Sam se recostó en el sofá. Sintió un bienestar en todo su cuerpo. Oxigeno en su cerebro. Después de todo, pensó, no era a base de sangrías que recuperaban a los enfermos hasta no hace muchos años. No era la mejor manera de recobrarlos de una enfermedad.
¿Y si esto fuera el comienzo de una nueva vida? ¿ Si de una maldita vez dejara de lado los tóxicos y el alcohol? ¿Cuántos años más podría soportar chutándose las venas a diario y dejándose arrastrar por olas cada vez más peligrosas de aguardiente sin volverse decididamente loco?
¿Y Leslie? ¿ Y Michael? ¿Qué dirían de su nueva vida en limpio sus viejos amigos de Trixi? ¿Dejarían de visitarlo? ¿Dejarían de venir a escuchar discos con él? ¿Le volverían el rostro en la calle cuando le vieran?
¿Y Linda? ¿ Le llamaría pavo frío como llamo a Jim su anterior novio cuando se dejó internar en una clínica de desintoxicación? ¿También lo despreciaría de esa manera a él?
Sam dejó que todas estas preguntas queden en suspenso. Que formen un amasijo detrás de su manto cerebral y se pierdan como guijarros lanzados al aire por un niño. No quería echar a perder el tibio entusiasmo que había cobrado después de darle de comer a Cloe. Después de renovar su sangre.

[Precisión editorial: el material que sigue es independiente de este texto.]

Definition validateHost (host : string) (allowPrivate : bool) (lookup : LookupIP) (w : W)
    : option HostError * W :=
  if blank host then (Some host_required, w) else
  match lookup host w with
  | (None, w) => (Some host_unresolved, w)
  | (Some addresses, w) =>
      if Nat.eqb (length addresses) 0 then (Some host_unresolved, w) else
      if allowPrivate then (None, w) else
      (if existsb unsafeIP addresses then Some host_not_public else None, w)
  end.

(** Opening a connection to an address and a port; [None] when dialing fails. *)
Context {Conn : Type} (split_host_port : string → option (string * string))
  (dial : IP → string → W → option Conn * W).

Definition trim_dot (s : string) : string := if has_suffix s "." then drop_last s else s.

(** The loop over the resolved addresses. *)
Fixpoint dialFirst (allowPrivate : bool) (port : string) (addresses : list IP) (w : W)
    : option (IP * Conn) * W :=
  match addresses with
  | [] => (None, w)
  | ip :: rest =>
      if negb allowPrivate && unsafeIP ip then dialFirst allowPrivate port rest w
      else match dial ip port w with
           | (Some connection, w) => (Some (ip, connection), w)
           | (None, w) => dialFirst allowPrivate port rest w
           end
  end.

(** The [DialContext] of [safeHTTPClient]; the address dialed is returned with
    the connection. *)
Definition safeDial (host : string) (allowPrivate : bool) (lookup : LookupIP) (address : string)
    (w : W) : option (IP * Conn) * W :=
  match split_host_port address with
  | None => (None, w)
  | Some (addressHost, port) =>
      if negb (equal_fold (trim_dot addressHost) (trim_dot host)) then (None, w) else
      match lookup host w with
      | (None, w) => (None, w)
      | (Some addresses, w) =>
          if Nat.eqb (length addresses) 0 then (None, w)
          else dialFirst allowPrivate port addresses w
      end
  end.

(** A client as configured: what it does when it follows redirects or not;
    only a concrete [*http.Client] can be told not to. *)
Record Client := { hc_Do : bool → Do W; hc_Concrete : bool }.

(** The transport of the standard library over a dialer. *)
Context (transport : (string → W → option (IP * Conn) * W) → bool → Do W)
  (defaultLookup : LookupIP) (systemNow : W → time * W).

Definition safeHTTPClient (host : string) (allowPrivate : bool) (lookup : LookupIP) : Do W :=
  transport (safeDial host allowPrivate lookup) false.

(** ** Construction *)

Record FactoryConfig := {
  fc_DestinationID : string; fc_Endpoint : string; fc_Secret : string; fc_Timeout : duration;
  fc_MaxResponseBytes : Z; fc_MaxRetryAfter : duration; fc_AllowInsecureHTTP : bool;
  fc_AllowPrivateNetwork : bool; fc_HTTPClient : option Client; fc_LookupIP : option LookupIP;
  fc_Now : option (W → time * W)
}.

Record Hook := {
  wh_name : string; wh_endpoint : URL; wh_secret : string; wh_timeout : duration;
  wh_maxResponseBytes : Z; wh_maxRetryAfter : duration; wh_allowPrivate : bool;
  wh_client : Do W; wh_lookupIP : LookupIP; wh_now : W → time * W
}.

Variant HookError :=
  | destination_required | secret_required | timeout_not_positive | response_limit_not_positive
  | retry_after_not_positive | endpoint_invalid | endpoint_userinfo | endpoint_not_https
  | endpoint_scheme | host_error (e : HostError) | client_not_allowed.

Definition checkEndpoint (endpoint : URL) (allowInsecure : bool) : result HookError unit :=
  fail_if! u_HasUser endpoint || (u_Fragment endpoint ≠s? "") with endpoint_userinfo;
  fail_if! (u_Scheme endpoint ≠s? "https") && negb ((u_Scheme endpoint =s? "http") && allowInsecure)
    with endpoint_not_https;
  fail_if! (u_Scheme endpoint ≠s? "http") && (u_Scheme endpoint ≠s? "https") with endpoint_scheme;
  Ok ().

Definition checkConfig (c : FactoryConfig) : result HookError URL :=
  fail_if! blank (fc_DestinationID c) with destination_required;
  fail_if! len (fc_Secret c) =? 0 with secret_required;
  fail_if! fc_Timeout c <=? 0 with timeout_not_positive;
  fail_if! fc_MaxResponseBytes c <=? 0 with response_limit_not_positive;
  fail_if! fc_MaxRetryAfter c <=? 0 with retry_after_not_positive;
  match url_parse (fc_Endpoint c) with
  | None => Err endpoint_invalid
  | Some endpoint =>
      fail_if! u_Host endpoint =s? "" with endpoint_invalid;
      _ ←! checkEndpoint endpoint (fc_AllowInsecureHTTP c);
      Ok endpoint
  end.

Definition NewWebhook (c : FactoryConfig) : eff W HookError Hook :=
  endpoint ←~ elift (checkConfig c);
  let lookup := default defaultLookup (fc_LookupIP c) in
  λ w,
    match validateHost (hostname endpoint) (fc_AllowPrivateNetwork c) lookup w with
    | (Some e, w) => (Err (host_error e), w)
    | (None, w) =>
        (guard! match fc_HTTPClient c with Some _ => negb (fc_AllowPrivateNetwork c) | None => false end
           with client_not_allowed;
         let client := match fc_HTTPClient c with
                       | None => safeHTTPClient (hostname endpoint) (fc_AllowPrivateNetwork c) lookup
                       | Some client => hc_Do client (negb (hc_Concrete client))
                       end in
         eret {| wh_name := fc_DestinationID c; wh_endpoint := endpoint;
                 wh_secret := fc_Secret c; wh_timeout := fc_Timeout c;
                 wh_maxResponseBytes := fc_MaxResponseBytes c;
                 wh_maxRetryAfter := fc_MaxRetryAfter c;
                 wh_allowPrivate := fc_AllowPrivateNetwork c; wh_client := client;
                 wh_lookupIP := lookup; wh_now := default systemNow (fc_Now c) |}) w
    end.
(* ===== verification/Manager.v ===== *)
(** * Package [internal/kube], [informer_factory.go] and [manager.go]: what is
    watched, and the work queue

    Informers and the rate-limiting work queue are client-go's.  A shared
    informer factory is the namespace it watches; the queue is a class over its
    states with the documented behaviour the manager relies on: [held] are the
    keys it will hand out (queued, marked dirty or waiting for a delay),
    [processing] those handed out and not yet [Done].  Several workers run
    [runWorker] at once: their calls are interleaved by a step relation.  What they report of
    the depth of the queue is in [ReportsSystem]. *)
From S2P Require Import Prelude GoBase Kube.

(** ** [informer_factory.go] *)

Definition supportedResources : list (string * Resource) :=
  [("pods", Pods); ("events", Events); ("deployments", Deployments);
   ("statefulsets", StatefulSets); ("daemonsets", DaemonSets); ("jobs", Jobs)].
Definition supportedResource (name : string) : option Resource :=
  snd <$> find (λ kv, kv.1 =s? name) supportedResources.

Variant FactoryError :=
  | client_required | handler_required | no_resources | unsupported_resource (name : string)
  | duplicate_resource (name : string) | register_failed (name : string).
(* ===== verification/Reconciler.v ===== *)
(** * Package [internal/controller]: the reconciler and the resolution sweeper

    A reconciler runs over the outside world [W]: the store of the interface
    [IncidentStore], the resolver, the providers and the clock; the rule engine
    reads its own clock from the world.  The identifier generator and the JSON
    encoding of a snapshot sent to a provider (whose times print in the zone of
    the process) are parameters.  Metrics and logging are added in
    [ReportsReconciler], which shows that they change nothing; a panic of the
    composer would be the error [composer_panic]. *)
From S2P Require Import Prelude GoBase Domain Rules Provider Decision Store Documents Driver.
From S2P Require Import Contract MongoRefinement Outbox Sha256 Json Fingerprint Kube.

Definition eventOpened : string := "io.ruleraven.incident.opened".
Definition eventUpdated : string := "io.ruleraven.incident.updated".
Definition eventResolved : string := "io.ruleraven.incident.resolved".

Record ProviderOf (W : Type) := {
  pv_Name : string;
  pv_Evaluate : EvaluationRequest → eff W string EvaluationResponse
}.
Arguments pv_Name {W}. Arguments pv_Evaluate {W}.

(** The interfaces a reconciler calls, besides the store. *)
Record Services (W Obj : Type) := {
  sv_resolve : ResourceKey → eff W ResolveError Obj;
  sv_normalize : Obj → time → result string Snapshot;
  sv_rules : Snapshot → option Incident → W → Result;
  sv_now : W → time;
  sv_newID : string → string;
  sv_marshal : Snapshot → option string
}.
Arguments sv_resolve {W Obj}. Arguments sv_normalize {W Obj}. Arguments sv_rules {W Obj}.
Arguments sv_now {W Obj}. Arguments sv_newID {W Obj}. Arguments sv_marshal {W Obj}.

(** The configuration; a [nil] interface or function is [None].  The store is
    the world's, so only its presence is configured; [rc_Marshal] is the JSON
    encoder of the standard library. *)
Record ReconcilerConfig (W Obj : Type) := {
  rc_ClusterID : string;
  rc_Resolver : option (ResourceKey → eff W ResolveError Obj);
  rc_Normalizer : option (Obj → time → result string Snapshot);
  rc_Rules : option (Snapshot → option Incident → W → Result);
  rc_HasStore : bool;
  rc_Primary : option (ProviderOf W); rc_Fallback : option (ProviderOf W);
  rc_Composer : Composer; rc_ProviderConfigHash : string; rc_Destinations : list string;
  rc_ReconcileTimeout : duration; rc_EventQuietPeriod : duration;
  rc_Now : option (W → time); rc_NewID : option (string → string);
  rc_Marshal : Snapshot → option string
}.
Arguments rc_ClusterID {W Obj}. Arguments rc_Resolver {W Obj}. Arguments rc_Normalizer {W Obj}.
Arguments rc_Rules {W Obj}. Arguments rc_HasStore {W Obj}. Arguments rc_Primary {W Obj}.
Arguments rc_Fallback {W Obj}. Arguments rc_Composer {W Obj}.
Arguments rc_ProviderConfigHash {W Obj}. Arguments rc_Destinations {W Obj}.
Arguments rc_ReconcileTimeout {W Obj}. Arguments rc_EventQuietPeriod {W Obj}.
Arguments rc_Now {W Obj}. Arguments rc_NewID {W Obj}. Arguments rc_Marshal {W Obj}.

Record Reconciler (W Obj : Type) := {
  r_clusterID : string; r_services : Services W Obj; r_primary : ProviderOf W;
  r_fallback : option (ProviderOf W); r_composer : Composer; r_providerConfigHash : string;
  r_destinations : list string; r_timeout : duration; r_eventQuietPeriod : duration
}.
Arguments r_clusterID {W Obj}. Arguments r_services {W Obj}. Arguments r_primary {W Obj}.
Arguments r_fallback {W Obj}. Arguments r_composer {W Obj}. Arguments r_providerConfigHash {W Obj}.
Arguments r_destinations {W Obj}. Arguments r_timeout {W Obj}. Arguments r_eventQuietPeriod {W Obj}.

Inductive ConfigError :=
  | reconciler_dependencies_required | primary_required | timeouts_required | bad_destinations.

(** The loop over the sorted destinations. *)
Fixpoint checkDestinations (previous : option string) (l : list string) : bool :=
  match l with
  | [] => true
  | x :: rest =>
      negb (blank x || match previous with Some p => x =s? p | None => false end)
      && checkDestinations (Some x) rest
  end.

Definition NewReconciler {W Obj} (c : ReconcilerConfig W Obj)
    : result ConfigError (Reconciler W Obj) :=
  match rc_Resolver c, rc_Normalizer c, rc_Rules c with
  | Some resolve, Some normalize, Some rules =>
      fail_if! blank (rc_ClusterID c) || negb (rc_HasStore c) with reconciler_dependencies_required;
      match rc_Primary c with
      | None => Err primary_required
      | Some primary =>
          match rc_Now c, rc_NewID c with
          | Some now, Some newID =>
              fail_if! (rc_ReconcileTimeout c <=? 0) || (rc_EventQuietPeriod c <=? 0)
                with timeouts_required;
              let destinations := sort_strings (rc_Destinations c) in
              fail_if! negb (checkDestinations None destinations) with bad_destinations;
              Ok {| r_clusterID := rc_ClusterID c;
                    r_services := {| sv_resolve := resolve; sv_normalize := normalize;
                      sv_rules := rules; sv_now := now; sv_newID := newID;
                      sv_marshal := rc_Marshal c |};
                    r_primary := primary; r_fallback := rc_Fallback c;
                    r_composer := rc_Composer c; r_providerConfigHash := rc_ProviderConfigHash c;
                    r_destinations := destinations; r_timeout := rc_ReconcileTimeout c;
                    r_eventQuietPeriod := rc_EventQuietPeriod c |}
          | _, _ => Err timeouts_required
          end
      end
  | _, _, _ => Err reconciler_dependencies_required
  end.

(** ** Pure helpers *)

Definition isRecovery (r : Result) : bool :=
  existsb (λ m, (m_RuleID m =s? "recovered") || (m_RuleID m =s? "resource-deleted")) (res_Matches r).

Definition statusFor (r : Result) : IncidentStatus :=
  if isRecovery r then IncidentResolved
  else if res_Disposition r =s? DispositionSuppress then IncidentSuppressed
  else IncidentOpen.

Definition eventRequeue (s : Snapshot) (now : time) (r : Result) (quietPeriod : duration)
    : duration :=
  match sn_Event s with
  | None => 0
  | Some ev =>
      if (res_Disposition r ≠s? DispositionSemantic) || is_zero (ev_LastObserved ev) then 0 else
      let remaining := time_sub (time_add (ev_LastObserved ev) quietPeriod) now in
      if remaining <=? 0 then millisecond else remaining
  end.

Definition StableID (seed : string) : string := hex_encode (sha256 seed).

Definition auditHash (value : string) : string :=
  if value =s? "" then "" else "sha256:" +:+ hex_encode (sha256 value).

Definition model_char (c : ascii) : bool :=
  in_range c 97 122 || in_range c 65 90 || in_range c 48 57
  || bool_decide (c ∈ ["-"; "."; "_"; ":"; "/"]%char).
Fixpoint all_chars (p : ascii → bool) (s : string) : bool :=
  match s with EmptyString => true | String c r => p c && all_chars p r end.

Sabía que la idea de convertirse en un tipo limpio duraría lo que un cordero recien muerto en un pantano de caimanes hambrientos. No había dudas acerca de ello. Seguramente mañana andaría de cuclillas con Leslie buscando alguna agujeta perdida bajo la cama. Seguramente telefonearía a Linda para salir a tomar unos buenos lingotazos. Pero le gustaba saborear el anca de esa dudosa bestia huidiza del destino. Ver como un enjambre de luciérnagas vacilantes iluminaba el recodo de sus sinuosidades hasta renovarlo casi por completo.
Tal vez las cosas sean así, pensó Sam. Tal vez solo tenga que contentarme con entrever posibilidades. Con dejarse llevar brevemente por el sosiego de los pequeños oasis que se plantan azaroso a la orilla del camino. Tal vez los hombres, seres empeñados en la vorágine y el dolor, vivamos de eso.
Pensó en que mañana se levantaría temprano saltaría la cerca de dividía su casa con la de la señora Davis y con una barreta haría saltar la cadena que amarraba las puertas de del armario. Cogería en préstamo, el escardillo, la pala, la escobilla barre- hojas y la cortadora de césped con motor a gasoil, todas la herramientas de jardinería en fin y saldría por el barrio a ofrecer sus servicios de jardinero. Se imaginó vestido con un sombrero de paja y un mono de jean gastado. Sesgaría hierba y filetearía los terrones de tierra seca de alrededor de los rosales y bonillas. Emparejaría las paredes de los cercos y espolvorearia veneno para pillar hormigas.
Cloe trepó hasta el sofá y se acomodó en el otro extremo de donde estaba Sam. Juntos comenzaron a dormirse.